### WHAT YOU SHOULD DO
Extract every line from the records below that contains the word "IsRetryable".

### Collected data
'''
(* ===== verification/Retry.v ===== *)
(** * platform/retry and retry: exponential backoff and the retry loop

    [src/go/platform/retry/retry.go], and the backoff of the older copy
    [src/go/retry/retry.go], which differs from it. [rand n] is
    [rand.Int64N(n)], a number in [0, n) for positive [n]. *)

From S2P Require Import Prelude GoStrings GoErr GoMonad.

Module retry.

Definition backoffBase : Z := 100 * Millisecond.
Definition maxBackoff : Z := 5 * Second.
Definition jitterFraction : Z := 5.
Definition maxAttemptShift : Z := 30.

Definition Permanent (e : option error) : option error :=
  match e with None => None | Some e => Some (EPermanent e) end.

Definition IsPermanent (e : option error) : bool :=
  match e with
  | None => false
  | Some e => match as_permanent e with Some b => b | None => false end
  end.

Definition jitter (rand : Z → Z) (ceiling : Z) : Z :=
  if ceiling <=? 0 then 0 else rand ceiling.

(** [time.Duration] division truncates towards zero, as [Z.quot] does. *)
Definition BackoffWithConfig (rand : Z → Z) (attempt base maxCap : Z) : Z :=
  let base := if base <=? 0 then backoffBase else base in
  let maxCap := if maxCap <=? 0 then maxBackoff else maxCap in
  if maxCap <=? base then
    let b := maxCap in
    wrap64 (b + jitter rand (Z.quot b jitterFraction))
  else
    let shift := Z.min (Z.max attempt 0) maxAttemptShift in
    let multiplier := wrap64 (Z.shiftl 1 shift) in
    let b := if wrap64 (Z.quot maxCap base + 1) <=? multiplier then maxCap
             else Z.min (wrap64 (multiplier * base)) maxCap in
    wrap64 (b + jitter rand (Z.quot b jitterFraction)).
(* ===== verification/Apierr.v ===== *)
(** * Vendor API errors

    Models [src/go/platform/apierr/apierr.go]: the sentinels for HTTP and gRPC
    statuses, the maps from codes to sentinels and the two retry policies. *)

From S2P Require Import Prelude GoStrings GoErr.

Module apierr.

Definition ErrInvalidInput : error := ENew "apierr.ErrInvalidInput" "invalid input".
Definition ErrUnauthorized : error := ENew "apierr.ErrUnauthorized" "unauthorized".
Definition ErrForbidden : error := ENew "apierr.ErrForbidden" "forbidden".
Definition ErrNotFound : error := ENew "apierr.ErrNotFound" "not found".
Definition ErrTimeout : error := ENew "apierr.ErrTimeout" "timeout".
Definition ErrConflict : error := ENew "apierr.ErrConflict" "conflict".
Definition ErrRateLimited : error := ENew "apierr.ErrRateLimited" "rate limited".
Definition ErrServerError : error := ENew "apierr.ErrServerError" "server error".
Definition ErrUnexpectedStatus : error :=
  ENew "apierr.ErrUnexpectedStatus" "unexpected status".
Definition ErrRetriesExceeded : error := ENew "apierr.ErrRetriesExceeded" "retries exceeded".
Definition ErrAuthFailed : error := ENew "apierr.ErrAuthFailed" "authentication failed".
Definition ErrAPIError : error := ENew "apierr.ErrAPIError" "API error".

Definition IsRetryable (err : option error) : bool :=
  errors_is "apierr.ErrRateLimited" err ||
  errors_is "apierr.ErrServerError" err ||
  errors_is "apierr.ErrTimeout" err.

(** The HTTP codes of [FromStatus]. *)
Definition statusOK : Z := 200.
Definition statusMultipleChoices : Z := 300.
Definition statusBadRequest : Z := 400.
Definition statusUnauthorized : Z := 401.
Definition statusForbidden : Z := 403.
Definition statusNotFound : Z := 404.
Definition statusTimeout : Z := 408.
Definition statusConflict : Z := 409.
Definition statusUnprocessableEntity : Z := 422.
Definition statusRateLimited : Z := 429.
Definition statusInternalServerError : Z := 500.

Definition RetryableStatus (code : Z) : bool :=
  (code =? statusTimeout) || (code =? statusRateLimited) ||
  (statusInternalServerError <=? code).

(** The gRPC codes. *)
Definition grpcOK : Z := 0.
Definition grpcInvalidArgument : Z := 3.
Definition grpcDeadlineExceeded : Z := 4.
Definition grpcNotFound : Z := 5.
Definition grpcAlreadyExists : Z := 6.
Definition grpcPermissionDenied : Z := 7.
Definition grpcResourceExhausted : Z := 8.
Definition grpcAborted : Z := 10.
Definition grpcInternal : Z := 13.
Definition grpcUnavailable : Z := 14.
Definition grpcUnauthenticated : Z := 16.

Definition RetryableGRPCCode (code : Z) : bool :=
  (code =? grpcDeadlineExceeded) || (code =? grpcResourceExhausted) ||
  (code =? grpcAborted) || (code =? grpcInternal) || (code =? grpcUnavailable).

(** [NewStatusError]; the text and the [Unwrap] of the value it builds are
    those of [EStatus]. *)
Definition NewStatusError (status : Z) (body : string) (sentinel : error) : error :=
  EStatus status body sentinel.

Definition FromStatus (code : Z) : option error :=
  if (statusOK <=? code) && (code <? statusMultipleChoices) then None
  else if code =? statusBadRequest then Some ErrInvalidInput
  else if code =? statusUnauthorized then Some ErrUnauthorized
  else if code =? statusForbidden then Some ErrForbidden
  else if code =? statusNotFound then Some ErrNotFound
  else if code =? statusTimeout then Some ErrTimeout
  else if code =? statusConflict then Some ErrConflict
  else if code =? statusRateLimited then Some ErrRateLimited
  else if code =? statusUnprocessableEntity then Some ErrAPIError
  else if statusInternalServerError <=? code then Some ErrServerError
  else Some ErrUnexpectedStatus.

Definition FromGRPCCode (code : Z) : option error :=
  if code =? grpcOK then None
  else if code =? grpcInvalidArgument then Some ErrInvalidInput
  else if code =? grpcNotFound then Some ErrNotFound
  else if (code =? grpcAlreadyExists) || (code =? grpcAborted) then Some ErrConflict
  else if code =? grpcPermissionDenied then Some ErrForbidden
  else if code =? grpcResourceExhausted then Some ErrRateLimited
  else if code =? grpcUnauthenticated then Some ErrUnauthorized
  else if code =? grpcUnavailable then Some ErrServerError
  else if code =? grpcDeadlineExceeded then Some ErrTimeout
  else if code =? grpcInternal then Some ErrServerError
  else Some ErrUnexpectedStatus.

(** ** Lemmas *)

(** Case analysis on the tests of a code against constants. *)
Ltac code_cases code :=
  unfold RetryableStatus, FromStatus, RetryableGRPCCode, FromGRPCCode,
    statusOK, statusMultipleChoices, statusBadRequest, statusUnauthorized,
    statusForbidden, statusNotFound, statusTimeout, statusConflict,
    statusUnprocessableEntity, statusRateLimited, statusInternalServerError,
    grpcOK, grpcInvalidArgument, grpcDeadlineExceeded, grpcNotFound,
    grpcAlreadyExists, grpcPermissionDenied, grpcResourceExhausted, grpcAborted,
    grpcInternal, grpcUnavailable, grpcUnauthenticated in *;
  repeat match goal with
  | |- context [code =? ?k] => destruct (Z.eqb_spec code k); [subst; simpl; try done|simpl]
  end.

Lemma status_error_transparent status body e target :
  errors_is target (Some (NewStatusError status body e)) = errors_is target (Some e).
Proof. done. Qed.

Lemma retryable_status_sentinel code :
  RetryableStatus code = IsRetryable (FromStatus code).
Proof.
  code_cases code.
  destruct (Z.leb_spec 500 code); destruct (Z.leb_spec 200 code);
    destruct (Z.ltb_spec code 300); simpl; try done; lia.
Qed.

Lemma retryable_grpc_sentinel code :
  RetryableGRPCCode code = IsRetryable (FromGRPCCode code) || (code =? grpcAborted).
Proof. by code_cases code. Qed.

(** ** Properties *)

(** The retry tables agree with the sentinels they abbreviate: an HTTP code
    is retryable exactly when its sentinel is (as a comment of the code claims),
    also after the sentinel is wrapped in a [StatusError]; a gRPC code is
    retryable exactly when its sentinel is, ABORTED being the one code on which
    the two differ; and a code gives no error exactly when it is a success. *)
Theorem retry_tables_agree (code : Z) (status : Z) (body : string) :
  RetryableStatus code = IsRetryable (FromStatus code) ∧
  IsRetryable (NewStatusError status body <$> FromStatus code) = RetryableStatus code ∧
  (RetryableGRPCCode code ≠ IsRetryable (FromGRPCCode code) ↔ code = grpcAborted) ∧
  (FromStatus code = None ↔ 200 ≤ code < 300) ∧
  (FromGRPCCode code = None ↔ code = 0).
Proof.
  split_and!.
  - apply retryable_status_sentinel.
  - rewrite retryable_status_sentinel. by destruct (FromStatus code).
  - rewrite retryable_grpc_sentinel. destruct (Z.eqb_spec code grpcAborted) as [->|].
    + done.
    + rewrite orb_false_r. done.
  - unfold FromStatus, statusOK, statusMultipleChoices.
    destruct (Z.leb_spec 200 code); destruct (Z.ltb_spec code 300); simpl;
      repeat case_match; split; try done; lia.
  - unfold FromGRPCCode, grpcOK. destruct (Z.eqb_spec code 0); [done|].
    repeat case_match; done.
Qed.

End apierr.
'''
### TASK ANSWER
Definition IsRetryable (err : option error) : bool :=
  RetryableStatus code = IsRetryable (FromStatus code).
  RetryableGRPCCode code = IsRetryable (FromGRPCCode code) || (code =? grpcAborted).
  RetryableStatus code = IsRetryable (FromStatus code) ∧
  IsRetryable (NewStatusError status body <$> FromStatus code) = RetryableStatus code ∧
  (RetryableGRPCCode code ≠ IsRetryable (FromGRPCCode code) ↔ code = grpcAborted) ∧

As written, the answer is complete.